## WHAT IS EXPECTED
Wherever "Hpad" appears in the records below, copy the line that holds it.

## MATERIAL PROVIDED
(* ===== verification/StreamReassembler.v ===== *)
(** The reassembler of [libsponge/stream_reassembler.hh] and
    [stream_reassembler.cc]: excerpts of a stream arrive in any order, possibly
    overlapping, and are merged into a sorted list whose front is written to
    the output [ByteStream] as soon as it is contiguous with it. *)
From S2P Require Import Prelude.
From S2P Require ByteStream.

Abbreviation BS := ByteStream.ByteStream.

(** [class inforsubstr]: one stored excerpt. *)
Record inforsubstr := mkInfor {
  first : Z;
  last : Z;
  data : bytes
}.

(** The private members of [class StreamReassembler]. *)
Record StreamReassembler := mkReassembler {
  private_unassembled_bytes : Z;
  checkeof : bool;
  storelist : list inforsubstr;
  firstindex : Z;
  output : BS;          (* _output *)
  capacity : Z          (* _capacity *)
}.

Definition construct (c : Z) : StreamReassembler :=
  mkReassembler 0 false [] 0 (ByteStream.construct c) c.

Definition unassembled_bytes (st : StreamReassembler) : Z :=
  private_unassembled_bytes st.

Definition empty (st : StreamReassembler) : bool :=
  (size (storelist st) =? 0) && (unassembled_bytes st =? 0).

Definition stream_out (st : StreamReassembler) : BS := output st.

(** The write access [stream_out()] gives its callers. *)
Definition set_output (o : BS) (st : StreamReassembler) : StreamReassembler :=
  mkReassembler (private_unassembled_bytes st) (checkeof st) (storelist st)
    (firstindex st) o (capacity st).

Definition set_store (l : list inforsubstr) (u : Z) (st : StreamReassembler)
  : StreamReassembler :=
  mkReassembler u (checkeof st) l (firstindex st) (output st) (capacity st).
(* ===== verification/TCPHeader.v ===== *)
(** The TCP header: [libsponge/tcp_helpers/tcp_header.hh] and [tcp_header.cc].
    [parse] and [serialize] are inverse on the headers that have a wire form. *)
From S2P Require Import Prelude Buffer Parser WrappingIntegers.

Definition LENGTH : Z := 20.

(** [struct TCPHeader] *)
Record TCPHeader := mkTCPHeader {
  sport : Z;
  dport : Z;
  seqno : WrappingInt32;
  ackno : WrappingInt32;
  doff : Z;
  urg : bool;
  ack : bool;
  psh : bool;
  rst : bool;
  syn : bool;
  fin : bool;
  win : Z;
  cksum : Z;
  uptr : Z
}.

(** The default member initialisers. *)
Definition default : TCPHeader :=
  mkTCPHeader 0 0 (mkWrappingInt32 0) (mkWrappingInt32 0) (LENGTH / 4)
    false false false false false false 0 0 0.

(** [static_cast<bool>(fl_b & mask)] *)
Definition flag (fl_b mask : Z) : bool := negb (Z.land fl_b mask =? 0).

(** The end of [parse]: the offset is checked and the options are skipped. *)
Definition skip_options (h : TCPHeader) : P (ParseResult * TCPHeader) :=
  if doff h <? 5 then mret (HeaderTooShort, h)
  else
    _ ← p_remove_prefix (u64 (doff h * 4 - LENGTH));
    p ← get;
    if error p then mret (get_error p, h) else mret (NoError, h).

(** [parse] assigns every field, so the previous header plays no part. *)
Definition parse : P (ParseResult * TCPHeader) :=
  sport ← p_u16;
  dport ← p_u16;
  seqno ← p_u32;
  ackno ← p_u32;
  b ← p_u8;
  let doff := Z.shiftr b 4 in
  fl_b ← p_u8;
  let urg := flag fl_b 32 in
  let ack := flag fl_b 16 in
  let psh := flag fl_b 8 in
  let rst := flag fl_b 4 in
  let syn := flag fl_b 2 in
  let fin := flag fl_b 1 in
  win ← p_u16;
  cksum ← p_u16;
  uptr ← p_u16;
  let h := mkTCPHeader sport dport (mkWrappingInt32 seqno) (mkWrappingInt32 ackno) doff
             urg ack psh rst syn fin win cksum uptr in
  skip_options h.

(** [string::resize]: truncates, or pads with zero bytes. *)
Definition resize (s : bytes) (n : Z) : bytes :=
  take (Z.to_nat n) s ++ replicate (Z.to_nat n - length s) Byte.x00.

Definition flags_byte (h : TCPHeader) : Z :=
  Z.lor (Z.lor (Z.lor (Z.lor (Z.lor
    (if urg h then 32 else 0) (if ack h then 16 else 0)) (if psh h then 8 else 0))
    (if rst h then 4 else 0)) (if syn h then 2 else 0)) (if fin h then 1 else 0).

Definition serialize (h : TCPHeader) : result bytes :=
  if doff h <? 5 then Throw runtime_error
  else
    let ret := [] in
    let ret := un_u16 (sport h) ret in
    let ret := un_u16 (dport h) ret in
    let ret := un_u32 (raw_value (seqno h)) ret in
    let ret := un_u32 (raw_value (ackno h)) ret in
    let ret := un_u8 (u8 (Z.shiftl (doff h) 4)) ret in
    let ret := un_u8 (u8 (flags_byte h)) ret in
    let ret := un_u16 (win h) ret in
    let ret := un_u16 (cksum h) ret in
    let ret := un_u16 (uptr h) ret in
    Ok (resize ret (4 * doff h)).

(** [operator==] compares neither the checksum nor the ports. *)
Definition eqb (h other : TCPHeader) : bool :=
  wi_eqb (seqno h) (seqno other) && wi_eqb (ackno h) (ackno other) &&
  (doff h =? doff other) && Bool.eqb (urg h) (urg other) && Bool.eqb (ack h) (ack other) &&
  Bool.eqb (psh h) (psh other) && Bool.eqb (rst h) (rst other) && Bool.eqb (syn h) (syn other) &&
  Bool.eqb (fin h) (fin other) && (win h =? win other) && (uptr h =? uptr other).

(** Field assignments. *)
Definition set_seqno (n : WrappingInt32) (h : TCPHeader) : TCPHeader :=
  mkTCPHeader (sport h) (dport h) n (ackno h) (doff h) (urg h) (ack h)
    (psh h) (rst h) (syn h) (fin h) (win h) (cksum h) (uptr h).
Definition set_ackno (n : WrappingInt32) (h : TCPHeader) : TCPHeader :=
  mkTCPHeader (sport h) (dport h) (seqno h) n (doff h) (urg h) (ack h)
    (psh h) (rst h) (syn h) (fin h) (win h) (cksum h) (uptr h).
Definition set_ack (b : bool) (h : TCPHeader) : TCPHeader :=
  mkTCPHeader (sport h) (dport h) (seqno h) (ackno h) (doff h) (urg h) b
    (psh h) (rst h) (syn h) (fin h) (win h) (cksum h) (uptr h).
Definition set_rst (b : bool) (h : TCPHeader) : TCPHeader :=
  mkTCPHeader (sport h) (dport h) (seqno h) (ackno h) (doff h) (urg h) (ack h)
    (psh h) b (syn h) (fin h) (win h) (cksum h) (uptr h).
Definition set_syn (b : bool) (h : TCPHeader) : TCPHeader :=
  mkTCPHeader (sport h) (dport h) (seqno h) (ackno h) (doff h) (urg h) (ack h)
    (psh h) (rst h) b (fin h) (win h) (cksum h) (uptr h).
Definition set_fin (b : bool) (h : TCPHeader) : TCPHeader :=
  mkTCPHeader (sport h) (dport h) (seqno h) (ackno h) (doff h) (urg h) (ack h)
    (psh h) (rst h) (syn h) b (win h) (cksum h) (uptr h).
Definition set_win (w : Z) (h : TCPHeader) : TCPHeader :=
  mkTCPHeader (sport h) (dport h) (seqno h) (ackno h) (doff h) (urg h) (ack h)
    (psh h) (rst h) (syn h) (fin h) w (cksum h) (uptr h).
Definition set_cksum (c : Z) (h : TCPHeader) : TCPHeader :=
  mkTCPHeader (sport h) (dport h) (seqno h) (ackno h) (doff h) (urg h) (ack h)
    (psh h) (rst h) (syn h) (fin h) (win h) c (uptr h).
Definition set_ports (s d : Z) (h : TCPHeader) : TCPHeader :=
  mkTCPHeader s d (seqno h) (ackno h) (doff h) (urg h) (ack h)
    (psh h) (rst h) (syn h) (fin h) (win h) (cksum h) (uptr h).

(** ** The wire format *)

(** Every field fits its width and the data offset its four bits. *)
Record wf (h : TCPHeader) : Prop := {
  wf_sport : 0 <= sport h < 65536;
  wf_dport : 0 <= dport h < 65536;
  wf_seqno : wi_wf (seqno h);
  wf_ackno : wi_wf (ackno h);
  wf_doff : 5 <= doff h < 16;
  wf_win : 0 <= win h < 65536;
  wf_cksum : 0 <= cksum h < 65536;
  wf_uptr : 0 <= uptr h < 65536
}.

(** The bytes before and after the checksum field. *)
Definition wire_pre (h : TCPHeader) : bytes :=
  be_bytes 2 (sport h) ++ be_bytes 2 (dport h) ++ be_bytes 4 (raw_value (seqno h)) ++
  be_bytes 4 (raw_value (ackno h)) ++ be_bytes 1 (u8 (Z.shiftl (doff h) 4)) ++
  be_bytes 1 (u8 (flags_byte h)) ++ be_bytes 2 (win h).
Definition padding (h : TCPHeader) : bytes :=
  replicate (Z.to_nat (4 * doff h) - 20) Byte.x00.
Definition wire_post (h : TCPHeader) : bytes := be_bytes 2 (uptr h) ++ padding h.
Definition wire (h : TCPHeader) : bytes :=
  wire_pre h ++ be_bytes 2 (cksum h) ++ wire_post h.

Lemma wire_pre_length h : length (wire_pre h) = 16%nat.
Proof. unfold wire_pre. by rewrite !length_app, !be_bytes_length. Qed.

Lemma serialize_wire h : 5 <= doff h -> serialize h = Ok (wire h).
Proof.
  intros Hd. unfold serialize. case_Z; [lia|]. f_equal.
  unfold un_u8, un_u16, un_u32. rewrite !unparse_int_be. unfold resize, wire, wire_post.
  rewrite take_ge.
  - rewrite !length_app, !be_bytes_length. unfold wire_pre, padding.
    rewrite app_nil_l, <- !(assoc_L (++)). done.
  - rewrite !length_app, !be_bytes_length. cbn. lia.
Qed.

Lemma padding_size h : wf h -> size (padding h) = 4 * doff h - 20.
Proof. intros []. unfold padding, size. rewrite length_replicate. lia. Qed.

Lemma wire_size h : wf h -> size (wire h) = 4 * doff h.
Proof.
  intros H. unfold wire, wire_post. rewrite !size_app, (padding_size h H), !be_bytes_size.
  unfold size. rewrite wire_pre_length. destruct H. lia.
Qed.

Lemma flags_byte_range h : 0 <= flags_byte h < 64.
Proof. unfold flags_byte. by repeat case_match. Qed.

Lemma shift_nibble d : 0 <= d < 16 ->
  u8 (Z.shiftl d 4) = 16 * d /\ Z.shiftr (16 * d) 4 = d.
Proof.
  intros Hd. rewrite Z.shiftl_mul_pow2, Z.shiftr_div_pow2 by lia.
  change (2 ^ 4) with 16. rewrite u8_id by lia. split; [lia|].
  rewrite Z.mul_comm. apply Z.div_mul. lia.
Qed.

Lemma parse_wire h rest : wf h -> runs parse (wire h ++ rest) (NoError, h) rest.
Proof.
  intros H. pose proof (padding_size h H) as Hpad. pose proof (flags_byte_range h).
  destruct H. unfold wi_wf in *.
  destruct (shift_nibble (doff h) ltac:(lia)) as [E1 E2].
  unfold wire, wire_pre, wire_post. rewrite E1, (u8_id (flags_byte h)) by lia.
  rewrite <- !(assoc_L (++)). unfold parse, p_u8, p_u16, p_u32.
  do 9 parse_step. cbv zeta. rewrite E2. unfold skip_options. cbn [doff]. case_Z; [lia|].
  eapply runs_bind.
  { apply runs_skip. rewrite Hpad, u64_id; unfold LENGTH; lia. }
  apply runs_get. intros p [_ _ Hok]. unfold error. rewrite Hok. cbn.
  replace (mkTCPHeader _ _ _ _ _ _ _ _ _ _ _ _ _ _) with h; [apply runs_ret|].
  destruct h as [? ? [] [] ? urg ack psh rst syn fin]. cbn.
  by destruct urg, ack, psh, rst, syn, fin.
Qed.

(** ** Arbitrary input *)

Lemma parse_sane : keeps sane parse.
Proof. unfold parse, skip_options. solve_keeps. apply u64_range. Qed.

Lemma parse_failed : keeps failed parse.
Proof. unfold parse, skip_options. solve_keeps. Qed.

Lemma parse_needs_20 : needs parse 20.
Proof.
  unfold parse, p_u8, p_u16, p_u32.
  do 9 (apply needs_int; [intros; unfold skip_options; solve_keeps|intros]). apply needs_0. lia.
Qed.

(** The data offset of a serialized header, and where its payload starts as
    [parse] leaves the parser: after the options, or after the fixed part when
    the offset is too small. *)
Definition data_offset (s : bytes) : Z := Z.shiftr (be_value 0 (take 1 (drop 12 s))) 4.
Definition header_end (s : bytes) : Z := Z.max 20 (4 * data_offset s).

Lemma data_offset_range s : 0 <= data_offset s < 16.
Proof.
  unfold data_offset.
  assert (0 <= be_value 0 (take 1 (drop 12 s)) < 256).
  { destruct (drop 12 s) as [|b t]; [done|]. apply (byte.unsigned_range b). }
  rewrite Z.shiftr_div_pow2 by lia. change (2 ^ 4) with 16.
  split; [apply Z.div_pos; lia|apply Z.div_lt_upper_bound; lia].
Qed.

Lemma parse_fixed s p :
  holds p s -> (20 <= length s)%nat ->
  exists h p', parse p = skip_options h p' /\ holds p' (drop 20 s) /\ doff h = data_offset s.
Proof.
  intros Hp Hs. unfold parse, p_u8, p_u16, p_u32.
  do 9 (unfold mbind at 1, P_bind at 1;
    match type of Hp with holds ?q ?t =>
      match goal with |- context [parse_int ?n q] =>
        let E := fresh "E" in let p' := fresh "p'" in
        destruct (runs_take n t ltac:(rewrite ?length_drop; lia) q Hp) as (p' & E & Hp');
        rewrite E; clear E Hp; rename Hp' into Hp; rewrite ?drop_drop in Hp
      end end).
  eexists _, _. split; [|split; [exact Hp|]].
  - reflexivity.
  - cbn [doff]. unfold data_offset. by rewrite ?drop_drop.
Qed.

Lemma skip_options_spec h s p :
  holds p s -> 0 <= doff h < 16 ->
  exists r p', skip_options h p = Ok ((r, h), p') /\
    if doff h <? 5 then holds p' s
    else if size s <? 4 * doff h - 20 then failed p'
    else holds p' (drop (Z.to_nat (4 * doff h - 20)) s).
Proof.
  intros Hp Hd. unfold skip_options. case_Z; [by do 2 eexists|].
  rewrite u64_id by (unfold LENGTH; lia). replace (doff h * 4 - LENGTH) with (4 * doff h - 20)
    by (unfold LENGTH; lia). unfold mbind at 1, P_bind at 1. case_Z.
  - assert (error (check_size (4 * doff h - 20) p) = true) as E.
    { apply check_size_failed. right. unfold buf_size. by rewrite (holds_str _ _ Hp). }
    unfold p_remove_prefix. rewrite E. unfold mbind, P_bind, get. rewrite E.
    do 2 eexists. split; [reflexivity|]. destruct Hp as [Hs Hw Ho].
    unfold failed, check_size, buf_size in *. rewrite Hs in *. case_Z; [done|lia].
  - rewrite <- (take_drop (Z.to_nat (4 * doff h - 20)) s) in Hp.
    eapply runs_skip in Hp as (p' & -> & Hp'); [|rewrite size_take; lia]. unfold mbind, P_bind, get, error.
    rewrite (holds_ok _ _ Hp'). by do 2 eexists.
Qed.

(** What [parse] does to any input: too short for the fixed part or for the
    options it announces, the parser ends in [PacketTooShort]; otherwise it ends
    at [header_end] without an error. *)
Lemma parse_outcome s p :
  holds p s ->
  exists r h p', parse p = Ok ((r, h), p') /\
    (size s < header_end s -> failed p') /\
    (header_end s <= size s ->
       holds p' (drop (Z.to_nat (header_end s)) s) /\ doff h = data_offset s).
Proof.
  intros Hp. pose proof (data_offset_range s) as Hd. unfold header_end.
  destruct (Z.lt_ge_cases (size s) 20) as [C|C].
  { destruct (parse_needs_20 p s Hp C) as ([r h] & p' & E & F).
    exists r, h, p'. split; [done|]. split; [done|lia]. }
  destruct (parse_fixed s p Hp) as (h & p1 & -> & H1 & Hh); [unfold size in C; lia|].
  rewrite <- Hh in Hd. destruct (skip_options_spec h _ p1 H1 Hd) as (r & p2 & -> & H2).
  exists r, h, p2. split; [done|]. rewrite <- Hh.
  assert (size (drop 20 s) = size s - 20) as E.
  { unfold size in *. rewrite length_drop. lia. }
  rewrite E in H2. revert H2. case_Z; [|case_Z]; intros H2; split; try done; try lia; intros Hx.
  - rewrite Z.max_l by lia. done.
  - rewrite drop_drop in H2. split; [|done].
    replace (Z.to_nat _) with (20 + Z.to_nat (4 * doff h - 20))%nat by lia. done.
Qed.

(** ** Ranges of the fields *)
Record in_range (h : TCPHeader) : Prop := {
  range_sport : 0 <= sport h < 65536;
  range_dport : 0 <= dport h < 65536;
  range_seqno : 0 <= raw_value (seqno h) < M32;
  range_ackno : 0 <= raw_value (ackno h) < M32;
  range_doff : 0 <= doff h < 16;
  range_win : 0 <= win h < 65536;
  range_cksum : 0 <= cksum h < 65536;
  range_uptr : 0 <= uptr h < 65536
}.

Lemma skip_options_same h : yields (skip_options h) (fun '(_, h') => h' = h).
Proof.
  unfold skip_options. destruct (_ <? _); [by apply yields_ret|].
  eapply yields_bind; [apply yields_any|]. intros _ _.
  eapply yields_bind; [apply yields_any|]. intros p _.
  destruct (error p); by apply yields_ret.
Qed.

(** Parsing is type-correct on every input: whatever bytes arrive, even when
    they are too few, each field of the header that [TCPHeader::parse] leaves behind
    is a value of its width, and the data offset fits in its four bits. *)
Theorem parse_in_range : yields parse (fun '(_, h) => in_range h).
Proof.
  unfold parse.
  eapply yields_bind; [apply yields_int|]. intros sp Hsp.
  eapply yields_bind; [apply yields_int|]. intros dp Hdp.
  eapply yields_bind; [apply yields_int|]. intros sq Hsq.
  eapply yields_bind; [apply yields_int|]. intros ak Hak.
  eapply yields_bind; [apply yields_int|]. intros b Hb.
  eapply yields_bind; [apply yields_int|]. intros fl Hfl.
  eapply yields_bind; [apply yields_int|]. intros w Hw.
  eapply yields_bind; [apply yields_int|]. intros ck Hck.
  eapply yields_bind; [apply yields_int|]. intros up Hup.
  set (h := mkTCPHeader _ _ _ _ _ _ _ _ _ _ _ _ _ _).
  assert (Hh : in_range h).
  { constructor; cbn; try done. rewrite Z.shiftr_div_pow2 by lia. cbn in Hb.
    change (2 ^ 4) with 16. Z.div_mod_to_equations. lia. }
  intros p [r h'] p' E. apply skip_options_same in E. by subst.
Qed.
(* ===== verification/TCPSender.v ===== *)
(** The sending half of a connection: [libsponge/tcp_sender.hh],
    [tcp_sender.cc] and the constants of [tcp_helpers/tcp_config.hh].  The
    outgoing stream is cut into segments that fit the peer's window; segments
    are kept until acknowledged and the oldest is sent again when the
    retransmission timer runs out. *)
From S2P Require Import Prelude WrappingIntegers.
From S2P Require Buffer ByteStream TCPSegment TCPHeader.
Import TCPSegment(TCPSegment).

(** ** Configuration and timer *)

Definition DEFAULT_CAPACITY : Z := 64000.
Definition MAX_PAYLOAD_SIZE : Z := 1000.
Definition TIMEOUT_DFLT : Z := 1000.
Definition MAX_RETX_ATTEMPTS : Z := 8.

(** [class TCPConfig] *)
Record TCPConfig := mkTCPConfig {
  rt_timeout : Z;
  recv_capacity : Z;
  send_capacity : Z;
  fixed_isn : option WrappingInt32
}.

Definition default_config : TCPConfig :=
  mkTCPConfig TIMEOUT_DFLT DEFAULT_CAPACITY DEFAULT_CAPACITY None.

(** [class Timer] *)
Record Timer := mkTimer {
  active : bool;
  start_time : Z;
  current_time : Z;
  rto : Z
}.

Definition timer_construct (rto : Z) : Timer := mkTimer false 0 0 rto.
Definition update_time (timestamp : Z) (t : Timer) : Timer :=
  mkTimer (active t) (start_time t) timestamp (rto t).
Definition timeout (t : Timer) : bool :=
  active t && (rto t <=? u64 (current_time t - start_time t)).
Definition rto_double (t : Timer) : Timer :=
  mkTimer (active t) (start_time t) (current_time t) (u64 (rto t * 2)).
Definition start (timestamp : Z) (t : Timer) : Timer :=
  mkTimer true timestamp timestamp (rto t).
Definition rto_reset (r : Z) (t : Timer) : Timer :=
  mkTimer false (start_time t) (current_time t) r.

(** ** The sender *)

(** [class TCPSender] *)
Record TCPSender := mkSender {
  isn : WrappingInt32;
  segments_out : list TCPSegment;
  initial_retransmission_timeout : Z;
  stream : ByteStream.ByteStream;
  consecutive_retrans_v : Z;
  unacked : list TCPSegment;
  sendtimer : Timer;
  time : Z;
  window_size : Z;
  byte_sent : Z;
  byte_received : Z;
  eof : bool
}.

(** [random] is what [random_device] returns. *)
Definition construct (capacity retx_timeout : Z) (fixed_isn : option WrappingInt32) (random : Z)
    : TCPSender :=
  mkSender (default (mkWrappingInt32 random) fixed_isn) [] retx_timeout
    (ByteStream.construct capacity) 0 [] (timer_construct retx_timeout) 0 1 0 0 false.

Definition bytes_in_flight (s : TCPSender) : Z := u64 (byte_sent s - byte_received s).
Definition next_seqno_absolute (s : TCPSender) : Z := byte_sent s.
Definition next_seqno (s : TCPSender) : WrappingInt32 := wrap (byte_sent s) (isn s).
Definition consecutive_retransmissions (s : TCPSender) : Z := consecutive_retrans_v s.
Definition fin_sent (s : TCPSender) : bool := eof s.
Definition fin_acked (s : TCPSender) : bool := (size (unacked s) =? 0) && fin_sent s.
Definition stream_in (s : TCPSender) : ByteStream.ByteStream := stream s.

## RESULT OF THE TASK
  intros H. pose proof (padding_size h H) as Hpad. pose proof (flags_byte_range h).
  { apply runs_skip. rewrite Hpad, u64_id; unfold LENGTH; lia. }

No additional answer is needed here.